Stored data:

╔══

(* ===== verification/Machine.v ===== *)
(** * Theorems on the clock tick, the machine and the run loop (src/sim.c)

    The invariants of the whole machine over any number of ticks, what can stop a
    run, and what [hw_init] builds. *)

From S2P Require Import Prelude Mips32 Tools Cpu Exception Io Bus Mem MemProps Decode Execute.
From S2P Require Import Memstage Writeback Forward Fetch Sim Wellformed Faults.

#[local] Set Default Proof Using "Type*".

(** The invariant of the machine, and of a machine whose only device, if any, is the
    last of the list. *)
Definition hardware_ok (hw : hardware_t) : Prop :=
  Forall core_ok (core (cpu hw)) ∧ mmu_ok (mmu hw).

Definition mmu_isolated (m : mmu_t) : Prop := mmu_ok m ∧ (length (devices m) <= 1)%nat.

Definition hardware_isolated (hw : hardware_t) : Prop :=
  Forall core_ok (core (cpu hw)) ∧ mmu_isolated (mmu hw).

(** The result of [hw_init] with every allocation successful. *)
Definition initial_core (m : mmu_t) : core_t := set_SP m (core_enable_interrupts zero_core).

Definition initial_hardware (alloc_dev : bool) (n : nat) (memsz : Z) : hardware_t :=
  let m := default (Mmu ∅ 0 0 [] 0 [] 0 0 0 0) (mmu_init true memsz) in
  Hardware (Cpu (initial_core m :: replicate n zero_core) (Z.of_nat (S n)))
    (mmu_add_device m (shutdown_device_create alloc_dev)).

(** ** The memory unit without reachable devices *)

Lemma pmem_store_bytes_devices m off bs m' :
  pmem_store_bytes m off bs = Ret m' → devices m' = devices m.
Proof.
  revert m off. induction bs as [|b bs IH]; cbn [pmem_store_bytes]; intros m off Hs;
    [by injection Hs as <-|].
  apply bind_Ret_inv in Hs as (m1 & Hb & Hs). apply IH in Hs as ->.
  unfold pmem_store in Hb. destruct (_ && _); [|done]. by injection Hb as <-.
Qed.

Lemma devices_write m v src sz e m' :
  mmu_write m v src sz = Ret (e, m') → devices m' = devices m.
Proof.
  unfold mmu_write. destruct (IO_REGISTER_AREA <=? v); [|destruct (IO_DESCRIPTOR_AREA <=? v)].
  - intros H. apply bind_Ret_inv in H as (d & Hd & [= <- <-]).
    by apply io_write_devices_same in Hd as ->.
  - by intros [= <- <-].
  - intros H. apply bind_Ret_inv in H as (off & _ & H).
    apply bind_Ret_inv in H as (m1 & Hs & [= <- <-]). by eapply pmem_store_bytes_devices.
Qed.

#[export] Instance mmu_isolated_spec : BusSpec mmu_t mmu_isolated.
Proof.
  split.
  - intros m v dst sz e x [Hm _]. by apply mmu_read_ok.
  - intros m v src sz e m' [Hm Hl] Hv Hs Hw.
    destruct (mmu_write_ok m v src sz e m') as [He Hm']; [done..|]. split; [done|].
    split; [done|]. by rewrite (devices_write _ _ _ _ _ _ Hw).
Qed.

Definition never_exits {A} (o : outcome A) : Prop := ∀ n, o ≠ Exit n.

Lemma never_exits_bind {A B} (o : outcome A) (k : A → outcome B) :
  never_exits o → (∀ a, never_exits (k a)) → never_exits (o ≫= k).
Proof. intros Ho Hk n. destruct o; cbn; [apply Hk|by destruct (Ho code)|done]. Qed.

Lemma never_exits_Ret {A} (a : A) : never_exits (Ret a).
Proof. done. Qed.
Lemma never_exits_aget {A} (l : list A) i : never_exits (aget l i).
Proof. intros n. unfold aget. case_match; [done|]. by case_match. Qed.
Lemma never_exits_area_byte m k : never_exits (area_byte m k).
Proof. apply never_exits_bind; intros; apply never_exits_aget. Qed.
Lemma never_exits_pmem_load m off : never_exits (pmem_load m off).
Proof. intros n. unfold pmem_load. by case_match. Qed.
Lemma never_exits_pmem_store m off b : never_exits (pmem_store m off b).
Proof. intros n. unfold pmem_store. by case_match. Qed.
Lemma never_exits_pmem_store_bytes m off bs : never_exits (pmem_store_bytes m off bs).
Proof.
  revert m off. induction bs as [|b bs IH]; intros; [done|]. cbn [pmem_store_bytes].
  apply never_exits_bind; [apply never_exits_pmem_store|]. intros. apply IH.
Qed.
Lemma never_exits_deref p : never_exits (deref p).
Proof. by destruct p. Qed.

(** Only a device call ends the process, and the last device is never called. *)
Ltac never_exits :=
  repeat first
    [ apply never_exits_Ret | apply never_exits_area_byte | apply never_exits_pmem_load
    | apply never_exits_pmem_store_bytes | apply never_exits_deref
    | apply never_exits_bind; [|intros ?] ].

Lemma isolated_no_exit m v x sz :
  mmu_isolated m → never_exits (mmu_read m v x sz) ∧ never_exits (mmu_write m v x sz).
Proof.
  intros [Hm Hl]. unfold mmu_read, mmu_write. destruct (IO_REGISTER_AREA <=? v).
  - by destruct (devices m) as [|d [|d' l]]; [..|cbn in Hl; lia].
  - destruct (IO_DESCRIPTOR_AREA <=? v).
    + split; [|done]. destruct sz; unfold area_read; never_exits.
    + split; [|destruct sz; never_exits]. never_exits. destruct sz; never_exits.
Qed.

(** ** The clock tick *)

Lemma tick_yields ok `{!BusSpec mmu_t ok} hw g :
  Forall core_ok (core (cpu hw)) → ok (mmu hw) →
  yields (ok := ok) (tick hw g) (λ r, Forall core_ok (core (cpu r.1)) ∧ ok (mmu r.1) ∧
    length (core (cpu r.1)) = length (core (cpu hw))).
Proof.
  intros Hc Hm. unfold tick. eapply yields_bind; [by apply tick_cores_yields|].
  intros [[cs m] g'] (Hcs & Hl & Hm'). by split_and!.
Qed.

Lemma run_step_yields ok `{!BusSpec mmu_t ok} hw g :
  core (cpu hw) ≠ [] → Forall core_ok (core (cpu hw)) → ok (mmu hw) →
  yields (ok := ok) (run_step hw g) (λ r, Forall core_ok (core (cpu r.1)) ∧ ok (mmu r.1) ∧
    length (core (cpu r.1)) = length (core (cpu hw))).
Proof.
  intros Hne Hc Hm. unfold run_step. destruct (core (cpu hw)) as [|c cs] eqn:E; [done|].
  assert (core_ok c) as Hc0 by by apply Forall_cons in Hc as [? _].
  pose proof (yields_bus_read (mmu hw) (aread (regs c) REG_PC) 0 MEM_OP_WORD Hm
    (core_regs_read c REG_PC Hc0) u32_0) as Hr.
  eapply yields_bind; [exact Hr|]. intros _ _. rewrite <-E in Hc |- *.
  by apply tick_yields.
Qed.

Lemma bus_fault_isolated {A} (o : outcome A) :
  bus_fault (ok := mmu_isolated) o → never_exits o.
Proof.
  intros (m & v & d & sz & Hm & _ & _ & Hf) n ->. destruct (isolated_no_exit m v d sz Hm) as [Hr Hw].
  destruct Hf as [Hf|Hf]; cbn in Hf.
  - change (bus_read m v d sz) with (mmu_read m v d sz) in Hf.
    destruct (mmu_read m v d sz) as [|k|]; [done|by apply (Hr k)|done].
  - change (bus_write m v d sz) with (mmu_write m v d sz) in Hf.
    destruct (mmu_write m v d sz) as [|k|]; [done|by apply (Hw k)|done].
Qed.

(** ** The machine *)

(** C10: one clock tick keeps the machine's invariant, whatever the program, whatever
    the number of cores: register arrays of the declared length holding words, $zero
    equal to 0, destination numbers in range (the PC's slot is never one), no exception
    in flight before EX. A tick that fails does so in a memory call of one of its cores,
    and in the same way: the load or store of its instruction in EX/MEM, at the address
    and with the data held there, or the fetch at the PC that EX leaves - on the memory
    that the ticks of the cores before it leave. No register-array access is ever out of
    bounds. *)
Theorem tick_preserves_invariant hw g :
  hardware_ok hw →
  match tick hw g with
  | Ret (hw', _) => hardware_ok hw' ∧ length (core (cpu hw')) = length (core (cpu hw))
  | failure => ∃ i c cs m g', core (cpu hw) !! i = Some c ∧
      tick_cores (take i (core (cpu hw))) (mmu hw) g = Ret (cs, m, g') ∧ mmu_ok m ∧
      core_fault c m g' failure
  end.
Proof.
  intros [Hc Hm]. pose proof (tick_yields mmu_ok hw g Hc Hm) as Hy.
  pose proof (tick_cores_fault (ok := mmu_ok) (core (cpu hw)) (mmu hw) g Hc Hm) as Hf.
  unfold tick in *. destruct (tick_cores _ _ _) as [[[cs m] g']|n|f]; cbn [mbind outcome_bind] in *.
  - destruct Hy as (? & ? & ?). by split_and!.
  - destruct Hf as (i & c & cs & m & g' & Hi & Hr & Hm' & Hcf). exists i, c, cs, m, g'.
    split_and!; [done..|]. by eapply core_fault_like; [|exact Hcf].
  - destruct Hf as (i & c & cs & m & g' & Hi & Hr & Hm' & Hcf). exists i, c, cs, m, g'.
    split_and!; [done..|]. by eapply core_fault_like; [|exact Hcf].
Qed.

(** ** What [hw_init] builds *)

Lemma initial_core_ok m : core_ok (initial_core m).
Proof.
  pose proof zero_core_ok as [Hr Hf Hd Hx Hw]. split; try assumption.
  assert (regs_ok (core_enable_interrupts zero_core)) as He.
  { apply (regs_ok_set_cp0 zero_core REG_SR); [done|]. vm_compute. split; congruence. }
  apply (regs_ok_set (core_enable_interrupts zero_core)); [done| |apply wrap32_u32|done].
  unfold NUM_REGISTERS, REG_SP. lia.
Qed.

╚══

#### Work to be completed
Note every line of the entries in which "revert" appears, and copy it down.

#### Answer box
  revert m off. induction bs as [|b bs IH]; cbn [pmem_store_bytes]; intros m off Hs;
  revert m off. induction bs as [|b bs IH]; intros; [done|]. cbn [pmem_store_bytes].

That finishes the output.